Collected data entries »
(* ===== verification/Pool.v ===== *)
(** The task pool of src/libel/base/threadpool.h and threadpool.cpp: a bounded queue
    between the threads that call [run] and the workers, with the two condition
    variables and their sleepers. *)

From S2P Require Import Prelude.

(** ** [ThreadPool]: a bounded queue with two condition variables *)
Module ThreadPool.

(** A worker in [runInThread]: before [threadInitCallback_], at the loop's test, in
    [take] with the mutex about to be acquired, asleep in [notEmpty_.wait()], running a
    task, gone. *)
Inductive worker := WInit | WTest | WTake | WWait | WRun (task : Z) | WDone.

(** A thread inside [run(task)]: about to look at the queue, asleep in
    [notFull_.wait()], returned (with the task queued or refused). *)
Inductive caller := CRun (task : Z) | CWait (task : Z) | CQueued (task : Z) | CRefused (task : Z).

(** [pushed], [taken], [executed] and [thrown] are history: tasks in the order in which
    they were queued, taken by a worker, finished, and left by an exception;
    [initThrown] counts the workers that [threadInitCallback_] left by an exception. *)
Record t := mk {
  maxQueueSize_ : Z;
  running_ : bool;
  queue_ : list Z;
  workers : list worker;
  callers : list caller;
  pushed : list Z;
  taken : list Z;
  executed : list Z;
  thrown : list Z;
  initThrown : Z;
}.

Definition new (maxSize : Z) : t :=
  {| maxQueueSize_ := maxSize; running_ := false; queue_ := []; workers := []; callers := [];
     pushed := []; taken := []; executed := []; thrown := []; initThrown := 0 |}.

Definition start (p : t) (numThreads : nat) : outcome t :=
  _ ← assert_ (bool_decide (workers p = [])) ;
  mret {| maxQueueSize_ := maxQueueSize_ p; running_ := true; queue_ := queue_ p;
          workers := replicate numThreads WInit; callers := callers p;
          pushed := pushed p; taken := taken p; executed := executed p; thrown := thrown p;
          initThrown := initThrown p |}.

Definition queueSize (p : t) : Z := zlen (queue_ p).

Definition isFull (p : t) : bool :=
  (0 <? maxQueueSize_ p) && (maxQueueSize_ p <=? queueSize p).

(** One look of [run] at the queue, with the mutex held: sleep (the [while] is
    entered), return without queueing, or queue the task. *)
Inductive run_result := RunWait | RunRefused | RunQueued (queue : list Z).
Definition run (p : t) (task : Z) : outcome run_result :=
  if isFull p && running_ p then mret RunWait
  else if negb (running_ p) then mret RunRefused
  else
    _ ← assert_ (negb (isFull p)) ;
    mret (RunQueued (queue_ p ++ [task])).

(** One look of [take]: sleep, return a task (and tell [notFull_] if there is a
    bound), or return an empty task. *)
Inductive take_result := TakeWait | TakeTask (task : Z) (rest : list Z) (tellNotFull : bool) | TakeNone.
Definition take (p : t) : take_result :=
  match queue_ p with
  | [] => if running_ p then TakeWait else TakeNone
  | task :: rest => TakeTask task rest (0 <? maxQueueSize_ p)
  end.

(** Waking a sleeper makes it look again. *)
Definition wake_worker (w : worker) : option worker :=
  match w with WWait => Some WTake | _ => None end.
Definition wake_caller (c : caller) : option caller :=
  match c with CWait task => Some (CRun task) | _ => None end.

(** [notify()]: one of the sleepers, if there is one. *)
Inductive notify {A} (wake : A -> option A) : list A -> list A -> Prop :=
  | NotifyNobody l : Forall (fun x => wake x = None) l -> notify wake l l
  | NotifyOne l1 x y l2 : wake x = Some y -> notify wake (l1 ++ x :: l2) (l1 ++ y :: l2).

(** [notifyAll()] *)
Definition notifyAll {A} (wake : A -> option A) (l : list A) : list A :=
  map (fun x => default x (wake x)) l.

(** [stop()] up to the joins. *)
Definition stop (p : t) : t :=
  {| maxQueueSize_ := maxQueueSize_ p; running_ := false; queue_ := queue_ p;
     workers := notifyAll wake_worker (workers p); callers := notifyAll wake_caller (callers p);
     pushed := pushed p; taken := taken p; executed := executed p; thrown := thrown p;
     initThrown := initThrown p |}.

(** [~ThreadPool] *)
Definition destroy (p : t) : t := if running_ p then stop p else p.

EXERCISE » Check each line above for the word "initThrown", then give only the number of lines that have it.

ANSWER SPACE » 5